Saved data entries:
%%

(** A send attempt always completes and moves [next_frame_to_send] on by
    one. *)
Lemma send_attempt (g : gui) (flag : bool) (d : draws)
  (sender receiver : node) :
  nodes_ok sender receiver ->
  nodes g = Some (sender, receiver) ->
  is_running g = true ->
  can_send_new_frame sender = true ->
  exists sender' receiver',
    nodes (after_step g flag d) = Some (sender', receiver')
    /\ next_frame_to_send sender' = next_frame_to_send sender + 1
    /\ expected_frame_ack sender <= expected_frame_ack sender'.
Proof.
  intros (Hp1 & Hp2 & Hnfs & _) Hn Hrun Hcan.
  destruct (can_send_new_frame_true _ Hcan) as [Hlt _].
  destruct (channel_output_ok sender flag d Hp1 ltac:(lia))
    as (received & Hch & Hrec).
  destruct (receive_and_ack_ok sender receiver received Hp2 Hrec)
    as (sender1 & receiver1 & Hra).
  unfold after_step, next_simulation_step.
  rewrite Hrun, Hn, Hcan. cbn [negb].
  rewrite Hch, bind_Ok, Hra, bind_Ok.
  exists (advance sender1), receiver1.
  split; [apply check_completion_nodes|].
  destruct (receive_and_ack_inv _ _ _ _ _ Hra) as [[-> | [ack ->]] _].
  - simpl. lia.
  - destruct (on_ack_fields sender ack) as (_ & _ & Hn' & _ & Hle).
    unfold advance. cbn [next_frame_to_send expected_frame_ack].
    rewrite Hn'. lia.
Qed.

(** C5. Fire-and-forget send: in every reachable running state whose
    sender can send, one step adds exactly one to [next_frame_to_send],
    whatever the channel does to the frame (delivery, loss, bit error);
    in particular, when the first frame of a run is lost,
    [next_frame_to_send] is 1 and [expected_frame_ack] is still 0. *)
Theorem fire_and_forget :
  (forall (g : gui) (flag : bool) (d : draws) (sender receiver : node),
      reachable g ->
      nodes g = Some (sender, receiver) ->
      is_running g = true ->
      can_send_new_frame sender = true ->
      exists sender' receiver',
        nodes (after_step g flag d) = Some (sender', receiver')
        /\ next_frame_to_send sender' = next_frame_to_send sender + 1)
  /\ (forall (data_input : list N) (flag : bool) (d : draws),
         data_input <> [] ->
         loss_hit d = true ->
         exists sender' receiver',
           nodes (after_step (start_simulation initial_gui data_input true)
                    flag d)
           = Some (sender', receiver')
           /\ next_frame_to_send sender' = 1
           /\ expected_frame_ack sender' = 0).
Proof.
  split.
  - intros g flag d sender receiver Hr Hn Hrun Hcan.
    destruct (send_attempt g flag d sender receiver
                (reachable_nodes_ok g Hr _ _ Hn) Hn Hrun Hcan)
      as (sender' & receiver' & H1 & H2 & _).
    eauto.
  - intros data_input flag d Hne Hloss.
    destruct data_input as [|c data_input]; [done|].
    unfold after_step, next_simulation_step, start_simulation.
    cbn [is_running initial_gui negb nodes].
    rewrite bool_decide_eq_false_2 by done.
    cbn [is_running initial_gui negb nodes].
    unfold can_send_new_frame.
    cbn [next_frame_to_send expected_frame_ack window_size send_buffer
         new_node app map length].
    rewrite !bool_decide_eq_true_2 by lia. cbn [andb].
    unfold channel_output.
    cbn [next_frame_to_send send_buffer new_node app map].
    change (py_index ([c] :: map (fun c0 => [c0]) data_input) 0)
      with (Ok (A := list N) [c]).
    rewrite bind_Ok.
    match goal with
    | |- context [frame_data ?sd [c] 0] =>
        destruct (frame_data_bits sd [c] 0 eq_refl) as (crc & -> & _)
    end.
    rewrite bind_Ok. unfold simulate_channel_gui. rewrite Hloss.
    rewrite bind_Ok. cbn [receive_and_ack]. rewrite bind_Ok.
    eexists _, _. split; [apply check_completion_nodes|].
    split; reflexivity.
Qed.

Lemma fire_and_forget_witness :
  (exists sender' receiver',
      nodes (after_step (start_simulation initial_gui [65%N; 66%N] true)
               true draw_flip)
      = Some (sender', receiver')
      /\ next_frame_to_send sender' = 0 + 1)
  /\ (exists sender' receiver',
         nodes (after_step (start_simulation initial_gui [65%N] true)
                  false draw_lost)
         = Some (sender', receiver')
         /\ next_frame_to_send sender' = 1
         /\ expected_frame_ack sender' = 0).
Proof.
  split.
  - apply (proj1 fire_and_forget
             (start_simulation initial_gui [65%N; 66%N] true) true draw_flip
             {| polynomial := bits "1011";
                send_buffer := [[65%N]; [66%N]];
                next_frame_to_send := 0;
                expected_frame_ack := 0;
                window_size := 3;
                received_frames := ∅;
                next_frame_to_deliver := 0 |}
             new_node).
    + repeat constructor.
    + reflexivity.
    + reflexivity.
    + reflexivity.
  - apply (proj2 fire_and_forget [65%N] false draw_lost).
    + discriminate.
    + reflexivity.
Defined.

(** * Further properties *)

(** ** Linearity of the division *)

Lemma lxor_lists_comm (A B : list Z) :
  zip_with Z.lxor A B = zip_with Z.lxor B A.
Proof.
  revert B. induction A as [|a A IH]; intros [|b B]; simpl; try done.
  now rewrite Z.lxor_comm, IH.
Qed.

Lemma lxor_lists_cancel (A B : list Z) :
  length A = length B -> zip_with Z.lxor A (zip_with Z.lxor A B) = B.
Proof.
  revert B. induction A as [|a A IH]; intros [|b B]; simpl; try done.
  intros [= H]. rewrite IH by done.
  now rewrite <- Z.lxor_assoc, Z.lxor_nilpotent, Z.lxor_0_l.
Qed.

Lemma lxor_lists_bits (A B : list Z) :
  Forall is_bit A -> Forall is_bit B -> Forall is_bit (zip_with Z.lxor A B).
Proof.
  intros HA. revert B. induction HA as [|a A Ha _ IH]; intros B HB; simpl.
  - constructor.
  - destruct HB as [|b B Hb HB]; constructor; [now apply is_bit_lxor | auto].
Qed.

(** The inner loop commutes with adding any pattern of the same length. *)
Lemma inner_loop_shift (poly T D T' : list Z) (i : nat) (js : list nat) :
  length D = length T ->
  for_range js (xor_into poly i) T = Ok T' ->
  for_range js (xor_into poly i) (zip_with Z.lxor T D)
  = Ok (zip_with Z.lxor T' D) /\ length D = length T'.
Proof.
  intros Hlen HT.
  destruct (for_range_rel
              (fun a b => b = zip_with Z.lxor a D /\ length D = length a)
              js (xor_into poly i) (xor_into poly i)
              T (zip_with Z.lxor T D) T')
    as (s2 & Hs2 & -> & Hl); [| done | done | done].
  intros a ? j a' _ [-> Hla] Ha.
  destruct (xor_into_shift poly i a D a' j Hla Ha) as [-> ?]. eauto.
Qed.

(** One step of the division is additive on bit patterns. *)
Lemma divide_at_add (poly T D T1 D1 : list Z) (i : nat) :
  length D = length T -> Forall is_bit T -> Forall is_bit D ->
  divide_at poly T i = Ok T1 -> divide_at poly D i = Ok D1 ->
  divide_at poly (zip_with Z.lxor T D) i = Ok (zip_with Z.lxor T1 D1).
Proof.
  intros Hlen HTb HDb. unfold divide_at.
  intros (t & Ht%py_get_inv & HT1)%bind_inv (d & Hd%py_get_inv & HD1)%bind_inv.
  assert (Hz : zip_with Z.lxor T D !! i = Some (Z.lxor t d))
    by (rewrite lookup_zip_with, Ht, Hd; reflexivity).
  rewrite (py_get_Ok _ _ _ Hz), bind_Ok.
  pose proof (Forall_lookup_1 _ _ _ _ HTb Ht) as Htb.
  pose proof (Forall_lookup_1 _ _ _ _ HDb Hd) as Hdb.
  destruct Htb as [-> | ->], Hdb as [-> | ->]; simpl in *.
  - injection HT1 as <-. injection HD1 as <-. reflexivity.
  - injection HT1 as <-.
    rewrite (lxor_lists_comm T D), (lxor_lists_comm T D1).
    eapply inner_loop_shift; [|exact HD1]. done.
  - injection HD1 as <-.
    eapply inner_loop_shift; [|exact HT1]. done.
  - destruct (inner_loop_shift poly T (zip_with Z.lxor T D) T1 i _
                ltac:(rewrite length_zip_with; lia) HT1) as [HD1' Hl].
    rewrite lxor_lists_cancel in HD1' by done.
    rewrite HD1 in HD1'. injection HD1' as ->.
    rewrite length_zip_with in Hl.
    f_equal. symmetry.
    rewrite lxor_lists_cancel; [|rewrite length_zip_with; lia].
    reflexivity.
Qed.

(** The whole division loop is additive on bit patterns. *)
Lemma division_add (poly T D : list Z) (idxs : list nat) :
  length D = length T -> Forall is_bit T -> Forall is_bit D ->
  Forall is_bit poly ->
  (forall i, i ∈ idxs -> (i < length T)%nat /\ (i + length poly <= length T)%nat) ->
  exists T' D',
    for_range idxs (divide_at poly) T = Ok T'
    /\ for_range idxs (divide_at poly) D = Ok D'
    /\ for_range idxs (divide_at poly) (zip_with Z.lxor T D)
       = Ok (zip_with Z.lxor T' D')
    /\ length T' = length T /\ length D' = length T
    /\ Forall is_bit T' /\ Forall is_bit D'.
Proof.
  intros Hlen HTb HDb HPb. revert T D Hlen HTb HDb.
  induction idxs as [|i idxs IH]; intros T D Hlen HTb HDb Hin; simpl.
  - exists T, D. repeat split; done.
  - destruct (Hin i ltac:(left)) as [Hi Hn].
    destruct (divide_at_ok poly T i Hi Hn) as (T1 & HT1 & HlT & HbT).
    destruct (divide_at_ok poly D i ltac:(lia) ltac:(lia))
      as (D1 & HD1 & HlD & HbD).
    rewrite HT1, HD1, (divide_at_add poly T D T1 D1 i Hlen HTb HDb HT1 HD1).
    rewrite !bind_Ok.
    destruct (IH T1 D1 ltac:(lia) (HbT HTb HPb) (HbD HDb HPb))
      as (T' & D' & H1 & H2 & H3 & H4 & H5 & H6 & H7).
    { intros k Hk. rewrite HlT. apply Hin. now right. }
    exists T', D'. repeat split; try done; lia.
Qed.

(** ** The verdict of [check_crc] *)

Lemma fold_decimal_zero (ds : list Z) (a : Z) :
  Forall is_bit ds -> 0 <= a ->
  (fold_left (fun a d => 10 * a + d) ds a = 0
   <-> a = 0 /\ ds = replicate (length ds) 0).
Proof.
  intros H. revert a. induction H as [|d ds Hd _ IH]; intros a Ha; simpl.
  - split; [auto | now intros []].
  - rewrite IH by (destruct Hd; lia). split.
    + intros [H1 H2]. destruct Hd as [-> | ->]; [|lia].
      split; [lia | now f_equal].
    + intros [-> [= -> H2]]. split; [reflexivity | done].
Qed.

%%
%%

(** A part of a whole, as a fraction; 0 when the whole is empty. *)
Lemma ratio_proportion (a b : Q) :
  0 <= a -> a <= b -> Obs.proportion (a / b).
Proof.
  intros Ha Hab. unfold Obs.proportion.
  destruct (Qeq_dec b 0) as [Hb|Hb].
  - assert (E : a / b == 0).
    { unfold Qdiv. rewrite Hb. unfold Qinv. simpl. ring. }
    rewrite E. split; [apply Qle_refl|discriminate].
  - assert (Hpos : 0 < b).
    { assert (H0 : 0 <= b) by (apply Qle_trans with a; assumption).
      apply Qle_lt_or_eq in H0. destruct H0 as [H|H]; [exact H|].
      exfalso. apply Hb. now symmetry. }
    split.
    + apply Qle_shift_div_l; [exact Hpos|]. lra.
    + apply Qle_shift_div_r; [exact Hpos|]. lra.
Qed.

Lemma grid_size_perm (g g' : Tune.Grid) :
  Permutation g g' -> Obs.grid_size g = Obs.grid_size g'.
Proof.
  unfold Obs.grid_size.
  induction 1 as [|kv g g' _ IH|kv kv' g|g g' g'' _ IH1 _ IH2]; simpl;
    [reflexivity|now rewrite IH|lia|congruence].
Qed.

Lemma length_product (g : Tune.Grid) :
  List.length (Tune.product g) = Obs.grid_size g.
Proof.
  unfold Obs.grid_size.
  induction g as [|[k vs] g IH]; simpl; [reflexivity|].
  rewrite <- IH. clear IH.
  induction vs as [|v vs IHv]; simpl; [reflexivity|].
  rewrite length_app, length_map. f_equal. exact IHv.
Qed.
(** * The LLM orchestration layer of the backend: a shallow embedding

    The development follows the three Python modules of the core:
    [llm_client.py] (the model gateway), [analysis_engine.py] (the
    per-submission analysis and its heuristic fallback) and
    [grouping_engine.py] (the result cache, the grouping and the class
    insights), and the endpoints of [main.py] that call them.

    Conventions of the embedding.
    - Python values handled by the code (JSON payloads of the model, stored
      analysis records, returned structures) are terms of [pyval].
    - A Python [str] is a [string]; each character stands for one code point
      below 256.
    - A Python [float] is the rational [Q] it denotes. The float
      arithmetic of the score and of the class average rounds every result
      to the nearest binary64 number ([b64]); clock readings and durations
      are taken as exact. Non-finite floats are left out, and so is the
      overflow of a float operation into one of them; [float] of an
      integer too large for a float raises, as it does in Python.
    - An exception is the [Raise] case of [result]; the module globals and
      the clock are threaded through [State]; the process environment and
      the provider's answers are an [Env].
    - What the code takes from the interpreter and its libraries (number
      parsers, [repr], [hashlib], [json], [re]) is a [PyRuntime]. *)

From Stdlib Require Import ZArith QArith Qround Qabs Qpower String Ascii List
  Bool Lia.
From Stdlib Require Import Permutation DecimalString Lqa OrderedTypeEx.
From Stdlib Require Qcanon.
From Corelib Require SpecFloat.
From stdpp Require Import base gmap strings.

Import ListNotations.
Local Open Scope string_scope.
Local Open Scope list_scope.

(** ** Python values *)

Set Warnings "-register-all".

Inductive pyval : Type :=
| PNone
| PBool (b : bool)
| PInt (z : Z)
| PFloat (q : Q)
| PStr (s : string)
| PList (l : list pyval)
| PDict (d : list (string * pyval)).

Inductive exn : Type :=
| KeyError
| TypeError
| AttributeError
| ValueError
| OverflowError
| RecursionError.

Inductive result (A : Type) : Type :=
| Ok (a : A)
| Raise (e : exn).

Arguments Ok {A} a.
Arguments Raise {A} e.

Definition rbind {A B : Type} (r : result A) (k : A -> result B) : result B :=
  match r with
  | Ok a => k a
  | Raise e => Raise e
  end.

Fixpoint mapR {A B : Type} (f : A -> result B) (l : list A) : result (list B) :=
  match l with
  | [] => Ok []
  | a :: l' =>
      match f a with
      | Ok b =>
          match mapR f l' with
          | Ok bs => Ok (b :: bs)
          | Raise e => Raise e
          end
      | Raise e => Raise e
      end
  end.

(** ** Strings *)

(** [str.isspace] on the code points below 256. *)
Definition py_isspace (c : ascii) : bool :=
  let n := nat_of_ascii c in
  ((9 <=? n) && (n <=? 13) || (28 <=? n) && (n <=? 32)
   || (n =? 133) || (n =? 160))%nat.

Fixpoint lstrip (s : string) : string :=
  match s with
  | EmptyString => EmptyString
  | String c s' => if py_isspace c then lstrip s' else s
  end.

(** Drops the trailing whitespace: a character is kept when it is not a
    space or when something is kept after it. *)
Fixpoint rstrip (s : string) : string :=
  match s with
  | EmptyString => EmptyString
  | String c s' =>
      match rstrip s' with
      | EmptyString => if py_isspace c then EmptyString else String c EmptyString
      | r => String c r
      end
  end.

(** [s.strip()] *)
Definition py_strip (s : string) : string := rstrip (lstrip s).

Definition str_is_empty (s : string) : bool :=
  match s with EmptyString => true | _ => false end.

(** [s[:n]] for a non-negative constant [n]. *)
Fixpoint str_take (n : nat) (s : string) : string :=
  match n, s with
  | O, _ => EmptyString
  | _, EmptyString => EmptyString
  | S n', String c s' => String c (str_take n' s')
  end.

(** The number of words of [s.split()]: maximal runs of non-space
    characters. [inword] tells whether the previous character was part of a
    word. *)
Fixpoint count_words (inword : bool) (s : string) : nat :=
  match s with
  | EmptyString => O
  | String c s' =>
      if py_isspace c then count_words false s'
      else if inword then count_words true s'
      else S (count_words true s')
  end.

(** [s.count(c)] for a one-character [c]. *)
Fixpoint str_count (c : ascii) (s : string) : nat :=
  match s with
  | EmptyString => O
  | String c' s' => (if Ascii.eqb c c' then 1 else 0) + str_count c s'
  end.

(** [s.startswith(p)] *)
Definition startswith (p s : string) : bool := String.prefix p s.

%%

▶ **Brief**
Using only the entries above, output the line with "(** A send attempt", the line with "destruct (can_send_new_frame_true _", and all lines between them, exactly as they stand.

▶ **Answer to the exercise**
(** A send attempt always completes and moves [next_frame_to_send] on by
    one. *)
Lemma send_attempt (g : gui) (flag : bool) (d : draws)
  (sender receiver : node) :
  nodes_ok sender receiver ->
  nodes g = Some (sender, receiver) ->
  is_running g = true ->
  can_send_new_frame sender = true ->
  exists sender' receiver',
    nodes (after_step g flag d) = Some (sender', receiver')
    /\ next_frame_to_send sender' = next_frame_to_send sender + 1
    /\ expected_frame_ack sender <= expected_frame_ack sender'.
Proof.
  intros (Hp1 & Hp2 & Hnfs & _) Hn Hrun Hcan.
  destruct (can_send_new_frame_true _ Hcan) as [Hlt _].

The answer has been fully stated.